REQUIRED WORK:
Return verbatim all lines from the first one in the records to the line with "set_proc ip (fun p => p <| pchan := ch", both ends kept.

(Recorded data)
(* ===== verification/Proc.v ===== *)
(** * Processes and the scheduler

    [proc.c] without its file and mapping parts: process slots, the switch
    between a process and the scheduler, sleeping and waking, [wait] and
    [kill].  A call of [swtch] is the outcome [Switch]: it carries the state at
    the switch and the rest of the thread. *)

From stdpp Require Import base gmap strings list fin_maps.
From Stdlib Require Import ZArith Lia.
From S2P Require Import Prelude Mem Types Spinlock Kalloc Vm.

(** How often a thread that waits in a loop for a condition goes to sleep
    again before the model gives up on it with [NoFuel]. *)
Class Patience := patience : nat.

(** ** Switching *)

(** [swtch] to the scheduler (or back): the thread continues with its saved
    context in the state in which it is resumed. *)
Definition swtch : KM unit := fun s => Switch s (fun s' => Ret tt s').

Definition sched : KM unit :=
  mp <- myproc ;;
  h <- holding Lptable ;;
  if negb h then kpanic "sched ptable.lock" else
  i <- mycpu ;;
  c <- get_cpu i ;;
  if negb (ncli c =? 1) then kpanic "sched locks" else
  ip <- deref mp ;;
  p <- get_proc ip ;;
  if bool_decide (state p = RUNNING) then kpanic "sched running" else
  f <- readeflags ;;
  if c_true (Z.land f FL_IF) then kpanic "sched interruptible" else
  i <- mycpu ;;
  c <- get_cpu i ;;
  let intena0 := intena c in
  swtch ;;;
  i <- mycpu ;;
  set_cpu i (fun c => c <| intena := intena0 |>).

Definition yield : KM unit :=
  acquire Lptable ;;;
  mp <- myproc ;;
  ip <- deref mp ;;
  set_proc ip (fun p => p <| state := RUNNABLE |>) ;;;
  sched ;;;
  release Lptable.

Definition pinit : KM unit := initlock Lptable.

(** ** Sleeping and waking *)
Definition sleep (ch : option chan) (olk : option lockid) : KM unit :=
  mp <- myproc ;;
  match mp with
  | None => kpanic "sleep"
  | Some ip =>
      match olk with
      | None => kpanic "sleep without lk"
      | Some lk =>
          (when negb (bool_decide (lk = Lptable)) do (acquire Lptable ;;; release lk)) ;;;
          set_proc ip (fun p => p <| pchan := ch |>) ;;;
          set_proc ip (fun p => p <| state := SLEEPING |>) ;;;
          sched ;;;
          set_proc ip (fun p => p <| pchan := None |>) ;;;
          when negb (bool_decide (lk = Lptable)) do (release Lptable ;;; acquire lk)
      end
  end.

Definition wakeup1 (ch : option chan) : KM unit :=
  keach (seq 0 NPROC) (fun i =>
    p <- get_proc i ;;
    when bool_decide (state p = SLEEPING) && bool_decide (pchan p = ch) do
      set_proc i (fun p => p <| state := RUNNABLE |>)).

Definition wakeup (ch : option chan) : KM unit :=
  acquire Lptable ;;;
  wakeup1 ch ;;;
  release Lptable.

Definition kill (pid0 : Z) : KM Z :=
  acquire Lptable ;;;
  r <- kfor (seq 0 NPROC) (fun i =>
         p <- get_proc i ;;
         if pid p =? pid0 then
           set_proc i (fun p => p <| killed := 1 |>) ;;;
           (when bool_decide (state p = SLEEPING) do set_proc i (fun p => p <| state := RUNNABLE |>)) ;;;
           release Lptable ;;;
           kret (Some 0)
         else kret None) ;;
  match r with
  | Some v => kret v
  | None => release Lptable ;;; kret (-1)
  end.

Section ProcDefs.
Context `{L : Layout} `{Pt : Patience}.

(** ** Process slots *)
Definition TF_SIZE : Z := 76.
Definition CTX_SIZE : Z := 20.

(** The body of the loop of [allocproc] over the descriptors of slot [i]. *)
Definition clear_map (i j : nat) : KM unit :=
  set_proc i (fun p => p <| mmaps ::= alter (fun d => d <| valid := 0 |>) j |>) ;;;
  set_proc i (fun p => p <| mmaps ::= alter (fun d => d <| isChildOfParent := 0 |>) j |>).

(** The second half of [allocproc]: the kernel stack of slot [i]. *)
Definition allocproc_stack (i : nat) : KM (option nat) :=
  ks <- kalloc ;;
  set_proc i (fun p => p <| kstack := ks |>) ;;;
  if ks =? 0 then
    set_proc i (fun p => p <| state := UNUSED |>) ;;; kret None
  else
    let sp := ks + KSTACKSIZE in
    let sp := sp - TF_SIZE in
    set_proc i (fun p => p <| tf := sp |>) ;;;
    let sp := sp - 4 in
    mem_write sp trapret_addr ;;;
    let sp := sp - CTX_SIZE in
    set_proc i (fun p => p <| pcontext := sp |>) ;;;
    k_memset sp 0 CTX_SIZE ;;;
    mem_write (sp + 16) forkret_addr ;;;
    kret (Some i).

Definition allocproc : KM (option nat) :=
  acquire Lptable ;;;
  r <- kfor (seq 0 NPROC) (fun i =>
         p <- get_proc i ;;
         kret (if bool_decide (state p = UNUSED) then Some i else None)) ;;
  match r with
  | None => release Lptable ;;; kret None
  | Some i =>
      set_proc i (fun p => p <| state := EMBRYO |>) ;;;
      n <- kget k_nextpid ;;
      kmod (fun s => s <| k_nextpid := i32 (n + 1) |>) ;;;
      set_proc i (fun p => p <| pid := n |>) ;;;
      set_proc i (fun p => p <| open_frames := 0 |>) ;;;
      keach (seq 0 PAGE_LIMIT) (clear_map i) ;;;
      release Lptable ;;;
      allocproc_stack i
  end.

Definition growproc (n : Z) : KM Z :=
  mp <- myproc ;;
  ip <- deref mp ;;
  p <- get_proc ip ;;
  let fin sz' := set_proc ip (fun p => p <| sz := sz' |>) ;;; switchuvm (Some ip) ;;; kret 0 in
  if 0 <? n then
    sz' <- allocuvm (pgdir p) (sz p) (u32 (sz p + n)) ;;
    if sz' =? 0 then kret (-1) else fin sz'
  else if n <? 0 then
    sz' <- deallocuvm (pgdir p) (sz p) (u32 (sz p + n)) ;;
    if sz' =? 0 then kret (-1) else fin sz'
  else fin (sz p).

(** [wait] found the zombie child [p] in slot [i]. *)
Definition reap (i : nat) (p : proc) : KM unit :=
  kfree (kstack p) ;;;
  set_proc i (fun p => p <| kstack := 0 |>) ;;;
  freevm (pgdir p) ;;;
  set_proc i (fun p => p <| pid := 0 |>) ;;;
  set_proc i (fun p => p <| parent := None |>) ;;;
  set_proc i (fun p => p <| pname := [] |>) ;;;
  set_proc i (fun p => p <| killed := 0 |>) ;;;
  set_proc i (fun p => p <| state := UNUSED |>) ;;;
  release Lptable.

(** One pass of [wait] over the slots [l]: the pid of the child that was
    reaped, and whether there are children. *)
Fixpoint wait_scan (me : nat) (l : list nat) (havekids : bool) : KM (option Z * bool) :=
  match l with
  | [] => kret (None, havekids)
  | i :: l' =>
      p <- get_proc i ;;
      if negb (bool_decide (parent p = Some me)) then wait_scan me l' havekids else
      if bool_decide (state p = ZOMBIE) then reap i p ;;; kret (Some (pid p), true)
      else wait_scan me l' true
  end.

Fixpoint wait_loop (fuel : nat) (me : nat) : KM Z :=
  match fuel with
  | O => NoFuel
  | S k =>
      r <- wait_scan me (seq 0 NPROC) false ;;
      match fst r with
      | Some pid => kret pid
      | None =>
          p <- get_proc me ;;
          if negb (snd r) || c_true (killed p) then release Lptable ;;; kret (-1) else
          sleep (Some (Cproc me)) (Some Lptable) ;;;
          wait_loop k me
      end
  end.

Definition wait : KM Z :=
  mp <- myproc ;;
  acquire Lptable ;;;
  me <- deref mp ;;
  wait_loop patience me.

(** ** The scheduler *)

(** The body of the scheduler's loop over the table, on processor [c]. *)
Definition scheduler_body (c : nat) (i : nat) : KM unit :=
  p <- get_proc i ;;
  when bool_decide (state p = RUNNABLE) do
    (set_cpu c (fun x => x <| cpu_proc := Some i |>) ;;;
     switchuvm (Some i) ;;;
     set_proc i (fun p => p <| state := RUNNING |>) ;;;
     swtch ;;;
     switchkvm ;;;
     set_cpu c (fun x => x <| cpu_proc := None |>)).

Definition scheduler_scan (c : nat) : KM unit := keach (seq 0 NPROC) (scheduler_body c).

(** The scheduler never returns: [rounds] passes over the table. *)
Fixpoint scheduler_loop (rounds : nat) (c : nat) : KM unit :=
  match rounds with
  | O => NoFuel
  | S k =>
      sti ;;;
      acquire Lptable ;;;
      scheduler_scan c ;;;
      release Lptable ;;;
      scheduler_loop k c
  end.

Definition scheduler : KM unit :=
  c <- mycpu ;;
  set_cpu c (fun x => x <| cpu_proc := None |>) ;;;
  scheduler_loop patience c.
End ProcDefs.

ANSWER SPACE:
(* ===== verification/Proc.v ===== *)
(** * Processes and the scheduler

    [proc.c] without its file and mapping parts: process slots, the switch
    between a process and the scheduler, sleeping and waking, [wait] and
    [kill].  A call of [swtch] is the outcome [Switch]: it carries the state at
    the switch and the rest of the thread. *)

From stdpp Require Import base gmap strings list fin_maps.
From Stdlib Require Import ZArith Lia.
From S2P Require Import Prelude Mem Types Spinlock Kalloc Vm.

(** How often a thread that waits in a loop for a condition goes to sleep
    again before the model gives up on it with [NoFuel]. *)
Class Patience := patience : nat.

(** ** Switching *)

(** [swtch] to the scheduler (or back): the thread continues with its saved
    context in the state in which it is resumed. *)
Definition swtch : KM unit := fun s => Switch s (fun s' => Ret tt s').

Definition sched : KM unit :=
  mp <- myproc ;;
  h <- holding Lptable ;;
  if negb h then kpanic "sched ptable.lock" else
  i <- mycpu ;;
  c <- get_cpu i ;;
  if negb (ncli c =? 1) then kpanic "sched locks" else
  ip <- deref mp ;;
  p <- get_proc ip ;;
  if bool_decide (state p = RUNNING) then kpanic "sched running" else
  f <- readeflags ;;
  if c_true (Z.land f FL_IF) then kpanic "sched interruptible" else
  i <- mycpu ;;
  c <- get_cpu i ;;
  let intena0 := intena c in
  swtch ;;;
  i <- mycpu ;;
  set_cpu i (fun c => c <| intena := intena0 |>).

Definition yield : KM unit :=
  acquire Lptable ;;;
  mp <- myproc ;;
  ip <- deref mp ;;
  set_proc ip (fun p => p <| state := RUNNABLE |>) ;;;
  sched ;;;
  release Lptable.

Definition pinit : KM unit := initlock Lptable.

(** ** Sleeping and waking *)
Definition sleep (ch : option chan) (olk : option lockid) : KM unit :=
  mp <- myproc ;;
  match mp with
  | None => kpanic "sleep"
  | Some ip =>
      match olk with
      | None => kpanic "sleep without lk"
      | Some lk =>
          (when negb (bool_decide (lk = Lptable)) do (acquire Lptable ;;; release lk)) ;;;
          set_proc ip (fun p => p <| pchan := ch |>) ;;;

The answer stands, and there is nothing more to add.